BRIEF -
Starting with the line that contains "match x with" and stopping after the line that contains "Lemma try_urls_outcomes (templates", return each line below exactly as written, with no others.

Stored data entries -
————
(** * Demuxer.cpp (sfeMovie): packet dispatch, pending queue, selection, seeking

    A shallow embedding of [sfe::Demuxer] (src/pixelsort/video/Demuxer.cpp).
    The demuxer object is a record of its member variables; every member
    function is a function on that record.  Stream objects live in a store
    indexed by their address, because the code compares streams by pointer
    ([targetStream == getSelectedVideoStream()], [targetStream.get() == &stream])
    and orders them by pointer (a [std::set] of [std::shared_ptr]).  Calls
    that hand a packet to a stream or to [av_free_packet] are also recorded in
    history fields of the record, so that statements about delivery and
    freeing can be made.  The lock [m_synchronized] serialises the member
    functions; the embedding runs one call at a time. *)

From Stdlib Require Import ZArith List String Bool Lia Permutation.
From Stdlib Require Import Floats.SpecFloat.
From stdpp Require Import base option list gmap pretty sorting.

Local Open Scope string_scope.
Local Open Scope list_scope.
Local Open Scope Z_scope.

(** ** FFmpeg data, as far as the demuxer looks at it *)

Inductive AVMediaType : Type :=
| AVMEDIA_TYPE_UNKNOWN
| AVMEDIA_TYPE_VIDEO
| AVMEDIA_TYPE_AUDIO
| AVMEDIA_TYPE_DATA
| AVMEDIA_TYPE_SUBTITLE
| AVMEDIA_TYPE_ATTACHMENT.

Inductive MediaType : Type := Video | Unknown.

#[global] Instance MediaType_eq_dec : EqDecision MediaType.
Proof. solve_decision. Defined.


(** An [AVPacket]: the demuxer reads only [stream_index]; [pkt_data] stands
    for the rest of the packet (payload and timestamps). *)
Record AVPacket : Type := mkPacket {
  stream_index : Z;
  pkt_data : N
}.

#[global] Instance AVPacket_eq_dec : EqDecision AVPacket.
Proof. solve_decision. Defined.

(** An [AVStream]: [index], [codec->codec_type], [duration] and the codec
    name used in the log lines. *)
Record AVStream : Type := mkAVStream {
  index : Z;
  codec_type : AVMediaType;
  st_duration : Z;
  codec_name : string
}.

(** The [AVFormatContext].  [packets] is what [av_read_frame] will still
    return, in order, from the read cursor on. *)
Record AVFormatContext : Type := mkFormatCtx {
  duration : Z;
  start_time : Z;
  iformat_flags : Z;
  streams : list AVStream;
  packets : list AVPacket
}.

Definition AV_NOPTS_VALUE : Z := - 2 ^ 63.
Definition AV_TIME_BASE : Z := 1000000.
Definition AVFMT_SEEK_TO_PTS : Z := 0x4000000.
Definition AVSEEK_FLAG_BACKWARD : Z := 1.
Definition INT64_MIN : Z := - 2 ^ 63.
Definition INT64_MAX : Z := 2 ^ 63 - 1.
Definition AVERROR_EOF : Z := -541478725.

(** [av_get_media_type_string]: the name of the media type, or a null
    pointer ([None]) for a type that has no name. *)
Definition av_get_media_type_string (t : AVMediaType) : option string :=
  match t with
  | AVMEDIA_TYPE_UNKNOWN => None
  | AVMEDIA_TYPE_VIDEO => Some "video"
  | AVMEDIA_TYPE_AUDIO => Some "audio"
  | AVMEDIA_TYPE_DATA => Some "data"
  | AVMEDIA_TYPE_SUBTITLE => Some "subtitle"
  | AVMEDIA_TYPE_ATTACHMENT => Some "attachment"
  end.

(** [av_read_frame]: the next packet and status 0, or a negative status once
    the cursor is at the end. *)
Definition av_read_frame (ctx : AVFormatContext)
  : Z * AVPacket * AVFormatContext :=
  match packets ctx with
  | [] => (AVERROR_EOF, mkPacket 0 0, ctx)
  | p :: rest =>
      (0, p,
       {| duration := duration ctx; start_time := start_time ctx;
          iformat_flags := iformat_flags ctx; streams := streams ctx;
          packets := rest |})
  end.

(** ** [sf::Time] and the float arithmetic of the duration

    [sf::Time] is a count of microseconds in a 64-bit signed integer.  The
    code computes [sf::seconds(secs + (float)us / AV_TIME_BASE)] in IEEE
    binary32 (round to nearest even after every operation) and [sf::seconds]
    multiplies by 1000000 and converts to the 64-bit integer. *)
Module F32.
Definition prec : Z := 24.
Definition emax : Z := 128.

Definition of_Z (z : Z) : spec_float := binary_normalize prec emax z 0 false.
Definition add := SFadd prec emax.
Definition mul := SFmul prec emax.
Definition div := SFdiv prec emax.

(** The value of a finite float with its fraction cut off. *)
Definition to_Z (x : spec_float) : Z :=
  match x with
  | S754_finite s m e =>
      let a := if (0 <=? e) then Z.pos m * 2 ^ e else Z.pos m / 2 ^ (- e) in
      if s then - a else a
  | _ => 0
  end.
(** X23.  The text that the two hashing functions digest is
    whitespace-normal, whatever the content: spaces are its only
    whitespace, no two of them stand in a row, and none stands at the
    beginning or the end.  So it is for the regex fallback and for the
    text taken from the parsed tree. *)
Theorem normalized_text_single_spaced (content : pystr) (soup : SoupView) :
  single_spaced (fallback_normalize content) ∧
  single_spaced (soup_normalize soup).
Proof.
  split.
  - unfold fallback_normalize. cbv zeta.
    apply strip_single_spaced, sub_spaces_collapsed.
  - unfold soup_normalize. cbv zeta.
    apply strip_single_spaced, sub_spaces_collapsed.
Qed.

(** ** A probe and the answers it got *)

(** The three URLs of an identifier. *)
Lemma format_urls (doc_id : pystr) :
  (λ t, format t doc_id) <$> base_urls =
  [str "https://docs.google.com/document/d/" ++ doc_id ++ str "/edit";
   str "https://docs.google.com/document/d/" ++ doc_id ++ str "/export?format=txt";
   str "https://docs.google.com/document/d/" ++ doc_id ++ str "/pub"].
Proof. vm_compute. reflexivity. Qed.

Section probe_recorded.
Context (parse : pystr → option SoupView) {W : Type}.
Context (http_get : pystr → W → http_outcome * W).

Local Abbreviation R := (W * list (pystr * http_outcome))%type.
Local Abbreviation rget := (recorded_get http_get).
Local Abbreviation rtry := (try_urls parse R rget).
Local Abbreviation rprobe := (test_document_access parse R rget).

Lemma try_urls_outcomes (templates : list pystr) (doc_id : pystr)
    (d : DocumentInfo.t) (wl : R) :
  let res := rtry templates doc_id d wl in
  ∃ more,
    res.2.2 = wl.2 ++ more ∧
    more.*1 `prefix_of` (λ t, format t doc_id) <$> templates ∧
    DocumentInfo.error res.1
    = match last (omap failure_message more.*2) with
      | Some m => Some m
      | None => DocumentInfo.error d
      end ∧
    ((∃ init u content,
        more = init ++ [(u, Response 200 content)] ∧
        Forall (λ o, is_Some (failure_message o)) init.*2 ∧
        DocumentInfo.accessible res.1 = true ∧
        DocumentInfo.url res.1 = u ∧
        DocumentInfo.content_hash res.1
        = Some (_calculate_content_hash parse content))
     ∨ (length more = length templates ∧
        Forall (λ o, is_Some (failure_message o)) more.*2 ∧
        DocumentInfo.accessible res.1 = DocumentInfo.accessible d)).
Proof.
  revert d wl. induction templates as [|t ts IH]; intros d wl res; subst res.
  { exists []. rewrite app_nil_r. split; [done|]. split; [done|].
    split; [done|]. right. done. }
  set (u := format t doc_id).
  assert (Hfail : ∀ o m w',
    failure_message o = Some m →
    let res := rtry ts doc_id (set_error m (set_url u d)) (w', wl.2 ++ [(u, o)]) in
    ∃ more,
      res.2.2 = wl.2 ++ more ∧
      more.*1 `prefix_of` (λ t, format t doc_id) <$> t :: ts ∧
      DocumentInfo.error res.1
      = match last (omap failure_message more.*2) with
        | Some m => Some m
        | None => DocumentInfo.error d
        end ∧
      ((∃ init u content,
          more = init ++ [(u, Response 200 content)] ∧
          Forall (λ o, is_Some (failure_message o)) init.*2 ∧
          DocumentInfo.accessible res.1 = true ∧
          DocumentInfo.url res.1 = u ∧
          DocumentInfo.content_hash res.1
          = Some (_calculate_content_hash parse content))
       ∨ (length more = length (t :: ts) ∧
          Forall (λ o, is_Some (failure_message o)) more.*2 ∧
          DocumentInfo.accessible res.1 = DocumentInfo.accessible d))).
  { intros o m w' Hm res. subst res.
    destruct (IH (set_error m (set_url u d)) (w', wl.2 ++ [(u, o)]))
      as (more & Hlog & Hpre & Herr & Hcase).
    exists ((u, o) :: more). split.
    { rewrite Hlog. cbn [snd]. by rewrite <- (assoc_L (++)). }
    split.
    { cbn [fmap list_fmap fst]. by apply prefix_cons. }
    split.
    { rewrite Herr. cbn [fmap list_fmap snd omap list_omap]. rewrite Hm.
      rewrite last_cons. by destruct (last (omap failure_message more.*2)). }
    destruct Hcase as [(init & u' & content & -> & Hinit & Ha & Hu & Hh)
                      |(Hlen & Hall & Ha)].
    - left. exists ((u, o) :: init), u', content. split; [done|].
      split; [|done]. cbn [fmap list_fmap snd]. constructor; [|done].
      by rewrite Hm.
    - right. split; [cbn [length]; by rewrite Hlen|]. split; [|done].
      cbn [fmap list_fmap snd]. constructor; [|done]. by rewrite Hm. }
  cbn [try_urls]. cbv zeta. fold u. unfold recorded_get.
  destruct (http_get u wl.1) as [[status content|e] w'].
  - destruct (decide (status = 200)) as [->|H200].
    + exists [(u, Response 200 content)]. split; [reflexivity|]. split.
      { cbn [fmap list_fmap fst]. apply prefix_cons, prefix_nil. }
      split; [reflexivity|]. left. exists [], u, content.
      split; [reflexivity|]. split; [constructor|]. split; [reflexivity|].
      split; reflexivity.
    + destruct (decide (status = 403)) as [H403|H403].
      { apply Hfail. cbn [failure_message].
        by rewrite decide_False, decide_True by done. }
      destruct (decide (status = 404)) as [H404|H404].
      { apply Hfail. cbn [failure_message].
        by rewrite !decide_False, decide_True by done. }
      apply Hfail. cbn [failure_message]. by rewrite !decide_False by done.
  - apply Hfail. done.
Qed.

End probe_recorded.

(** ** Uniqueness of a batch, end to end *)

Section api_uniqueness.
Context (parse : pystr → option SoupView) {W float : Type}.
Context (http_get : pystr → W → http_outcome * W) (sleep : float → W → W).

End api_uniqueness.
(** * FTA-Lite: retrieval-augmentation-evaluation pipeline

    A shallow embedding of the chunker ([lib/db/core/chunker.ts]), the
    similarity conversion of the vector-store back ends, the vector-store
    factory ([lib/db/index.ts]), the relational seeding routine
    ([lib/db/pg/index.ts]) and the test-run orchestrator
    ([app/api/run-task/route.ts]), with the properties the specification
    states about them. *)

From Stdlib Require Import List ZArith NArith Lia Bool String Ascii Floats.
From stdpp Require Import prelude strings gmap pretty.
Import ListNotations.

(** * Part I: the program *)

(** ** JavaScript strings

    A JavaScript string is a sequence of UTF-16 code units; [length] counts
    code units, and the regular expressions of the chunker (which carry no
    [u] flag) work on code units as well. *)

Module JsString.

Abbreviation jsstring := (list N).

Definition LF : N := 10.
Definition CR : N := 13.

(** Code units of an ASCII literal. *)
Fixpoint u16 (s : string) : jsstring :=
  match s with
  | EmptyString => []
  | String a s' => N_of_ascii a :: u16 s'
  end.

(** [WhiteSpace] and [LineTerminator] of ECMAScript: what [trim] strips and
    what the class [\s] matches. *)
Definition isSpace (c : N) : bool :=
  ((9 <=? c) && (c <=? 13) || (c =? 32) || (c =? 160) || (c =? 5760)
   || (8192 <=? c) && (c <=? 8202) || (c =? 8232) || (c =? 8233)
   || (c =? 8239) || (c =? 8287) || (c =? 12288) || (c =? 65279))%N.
————
WRITTEN ANSWER -
  match x with
  | S754_finite s m e =>
      let a := if (0 <=? e) then Z.pos m * 2 ^ e else Z.pos m / 2 ^ (- e) in
      if s then - a else a
  | _ => 0
  end.
(** X23.  The text that the two hashing functions digest is
    whitespace-normal, whatever the content: spaces are its only
    whitespace, no two of them stand in a row, and none stands at the
    beginning or the end.  So it is for the regex fallback and for the
    text taken from the parsed tree. *)
Theorem normalized_text_single_spaced (content : pystr) (soup : SoupView) :
  single_spaced (fallback_normalize content) ∧
  single_spaced (soup_normalize soup).
Proof.
  split.
  - unfold fallback_normalize. cbv zeta.
    apply strip_single_spaced, sub_spaces_collapsed.
  - unfold soup_normalize. cbv zeta.
    apply strip_single_spaced, sub_spaces_collapsed.
Qed.

(** ** A probe and the answers it got *)

(** The three URLs of an identifier. *)
Lemma format_urls (doc_id : pystr) :
  (λ t, format t doc_id) <$> base_urls =
  [str "https://docs.google.com/document/d/" ++ doc_id ++ str "/edit";
   str "https://docs.google.com/document/d/" ++ doc_id ++ str "/export?format=txt";
   str "https://docs.google.com/document/d/" ++ doc_id ++ str "/pub"].
Proof. vm_compute. reflexivity. Qed.

Section probe_recorded.
Context (parse : pystr → option SoupView) {W : Type}.
Context (http_get : pystr → W → http_outcome * W).

Local Abbreviation R := (W * list (pystr * http_outcome))%type.
Local Abbreviation rget := (recorded_get http_get).
Local Abbreviation rtry := (try_urls parse R rget).
Local Abbreviation rprobe := (test_document_access parse R rget).

Lemma try_urls_outcomes (templates : list pystr) (doc_id : pystr)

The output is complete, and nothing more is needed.